One of the greatest voices to come out of the early 90s and 2000s, country star Shania Twain, is speaking out on why she almost hung up her microphone for good.
Starting in 1995, the now 51-year-old artist began receiving widespread acclaim and attention thanks to her pop-influenced take of the twangy genre with hits such as “Whose Bed Have Your Boots Been Under?” and “Any Man of Mine” from her second studio album, The Woman In Me.
Her inevitable follow-up, 1997’s Come On Over, catapulted the already-successful Twain, born Eileen Regina Roberts, from the country charts to the world-at-large, with more smash hits and classics, including “You’re Still the One,” “From This Moment On,” and the feminist ode to living life without regrets, “Man! I Feel Like A Woman!,” which were all co-penned with songwriting partner and then-husband, producer Robert “Mutt” Lange.
The disc would go on to be certified 2x Diamond, or 20 million copies sold, by the RIAA (the Record Industry Association of America).
“It’s been so long,” Shania expressed of her whirlwind ride to worldwide fame to Rolling Stone recently. “It almost feels like another lifetime [ago].”
Ironically, that statement is not as hyperbolic as Twain makes it out to be. In 2008, just four years into a partial retirement from performing and six years after releasing Up!, her last studio album comprised of all-original material, Lange and Twain publicly announced that they would be ending their decade and a half-long marriage due to the former falling in love with Shania’s longtime friend, Marie-Anne Thiebaud.
Seemingly in retaliation but in actuality, anything but, Shania found comfort in the arms of the one person who fully understood just what she was going through with Mutt’s betrayal — Marie-Anne’s ex-husband, Frederic Thiebaud. The two would become engaged in 2010 and officially tied the knot on New Year’s Day in 2011.
Unsurprisingly, the tabloids had a field day with the scandal, but for Shania Twain, despite being able to find love again, it was draining on both an emotional and physical scale; so much so that it literally caused her to lose her voice by way of a condition known as dysphonia, a disorder that effects the vocal cords and makes it hard to speak or, in Shania’s case, sing.
“There was a lot of coming to terms with that,” she admitted, while also sharing that she’s gone through years of vocal therapy to “re-learn” her craft.
“It’s been one of the obstacles in my life I’ve just had to learn to live with,” Shania continued.
“I’m a different singer now.”
Music listeners will be able to hear that difference — finally! — once the talent unveils her long-delayed fifth studio album in May of this year. Currently untitled but seemingly full of promise, Rolling Stone was able to hear a few offerings from the disc as Ms. Twain dictated the inspirations behind some of the new tunes.
“Who’s Gonna Be Your Girl?”
- “[A ballad] about feeling unappreciated and knowing that you are secondary,” Shania explained. “Having to live with someone that has different priorities and accepting that you’re not the most important thing in a person’s life.”
“Swinging With My Eyes Closed”
- “The fighter in me wrote that song. I was thinking of a boxer taking a swing, or a baby first coming out with his eyes and fists closed. They can’t even see yet and they’re swinging with their eyes closed,” she stated.
“We Got Something They Don’t”
- “I was sick in a hotel room,” Shania recalled, “and there was [a] Major League Baseball going on just below the hotel in the dome.

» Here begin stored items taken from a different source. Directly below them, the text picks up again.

(* ===== verification/Clipboard.v ===== *)
(** * Copying to the clipboard: web/src/lib/clipboard.ts

    [copyToClipboard] with its two mechanisms, over the part of the page it
    touches: the asynchronous clipboard API, [document.execCommand], the
    clipboard's content and the children of [document.body]. *)

From S2P Require Import Prelude.

(** How [document.execCommand("copy")] ends in this browser. *)
Inductive exec_result := ExecReturns (ok : bool) | ExecThrows.

Record Dom := mkDom {
  d_clipboard_api : option (string -> bool);
      (** [navigator.clipboard?.writeText]: absent, or whether it resolves *)
  d_document : bool;               (** [typeof document !== "undefined"] *)
  d_exec : exec_result;
  d_clipboard : option string;     (** the clipboard's text *)
  d_body : list string }.          (** the text areas under [document.body] *)

Definition set_clip (c : option string) (d : Dom) : Dom :=
  mkDom (d_clipboard_api d) (d_document d) (d_exec d) c (d_body d).

Definition set_body (b : list string) (d : Dom) : Dom :=
  mkDom (d_clipboard_api d) (d_document d) (d_exec d) (d_clipboard d) b.

(** The [execCommand] fallback: append a text area, select it, copy, remove it;
    the [try] block is left where [execCommand] throws. *)
Definition exec_fallback (text : string) (d : Dom) : bool * Dom :=
  let b := d_body d in
  let d := set_body (b ++ [text]) d in
  match d_exec d with
  | ExecThrows => (false, d)
  | ExecReturns ok =>
      let d := if ok then set_clip (Some text) d else d in
      (ok, set_body b d)
  end.

Definition copyToClipboard (text : string) (d : Dom) : bool * Dom :=
  let fallback d := if d_document d then exec_fallback text d else (false, d) in
  match d_clipboard_api d with
  | Some writeText =>
      if writeText text then (true, set_clip (Some text) d) else fallback d
  | None => fallback d
  end.

(** ** Properties *)

(** The reported outcome is accurate: [true] is returned exactly when the
    clipboard API accepted the text or the legacy command did, and then the
    clipboard holds the text; on [false] the clipboard is as it was. *)
Theorem copy_feedback_accurate text d :
  let '(ok, d') := copyToClipboard text d in
  d_clipboard d' = (if ok then Some text else d_clipboard d) /\
  (ok = true <->
   (exists f, d_clipboard_api d = Some f /\ f text = true) \/
   (d_document d = true /\ d_exec d = ExecReturns true)).
Proof.
  unfold copyToClipboard, exec_fallback.
  destruct d as [[f|] [] [[]|] clip body]; cbn;
    repeat match goal with |- context [f ?t] => destruct (f t) eqn:? end; cbn; naive_solver.
Qed.

(** A throwing [execCommand] leaks its text area: the hidden element, with
    the copied text, stays in the page, while every other outcome restores
    [document.body]. *)
Theorem copy_leaks_textarea text d :
  d_clipboard_api d = None -> d_document d = true ->
  d_body (copyToClipboard text d).2 =
    match d_exec d with ExecThrows => d_body d ++ [text] | ExecReturns _ => d_body d end.
Proof.
  unfold copyToClipboard. intros -> ->. unfold exec_fallback.
  destruct d as [? ? [[]|] ? ?]; done.
Qed.

(** ** Witness *)
Lemma copy_leaks_textarea_witness :
  d_body (copyToClipboard "pk_live_1" (mkDom None true ExecThrows None [])).2 = ["pk_live_1"].
Proof. by rewrite copy_leaks_textarea. Defined.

I was bummed out that I couldn’t go there and enjoy the game, so I wrote this song about the winning team and what I would feel like and I just got into the spirit of the game. It’s about feeling like a champion.”
“Most of them started off quite melancholy and a lot darker,” Shania further explained of the album’s overall theme.
“[For example], ‘Swinging With My Eyes Closed’ was totally dark at the beginning. It’s just [that] all of a sudden, the light went on and there was light as well as darkness. There’s a lot of songs that have that contrast on it that maybe are too subtle for the listener to even realize.”
Another thing they might not know, but wouldn’t be surprised to learn, is the complete absence of Lange from the production of the album. In fact, Twain found it absolutely necessary for the big-name producers working on the disc, such as Jake Gosling (Ed Sheeran, Lady Gaga) and Ron Aniello, a constant companion of another music legend, Bruce Springsteen, to completely detach themselves from her past discography.
“I told anyone getting involved musically to forget about my other records,” Shania claimed, adding that she wanted to get as far away from her pop-imbued classics as possible. “I didn’t want it to be related to Mutt’s productions at all. I wanted a more organic approach.”
Expect to hear the first taste of the new Shania Twain in March, when she drops the first official single from the project.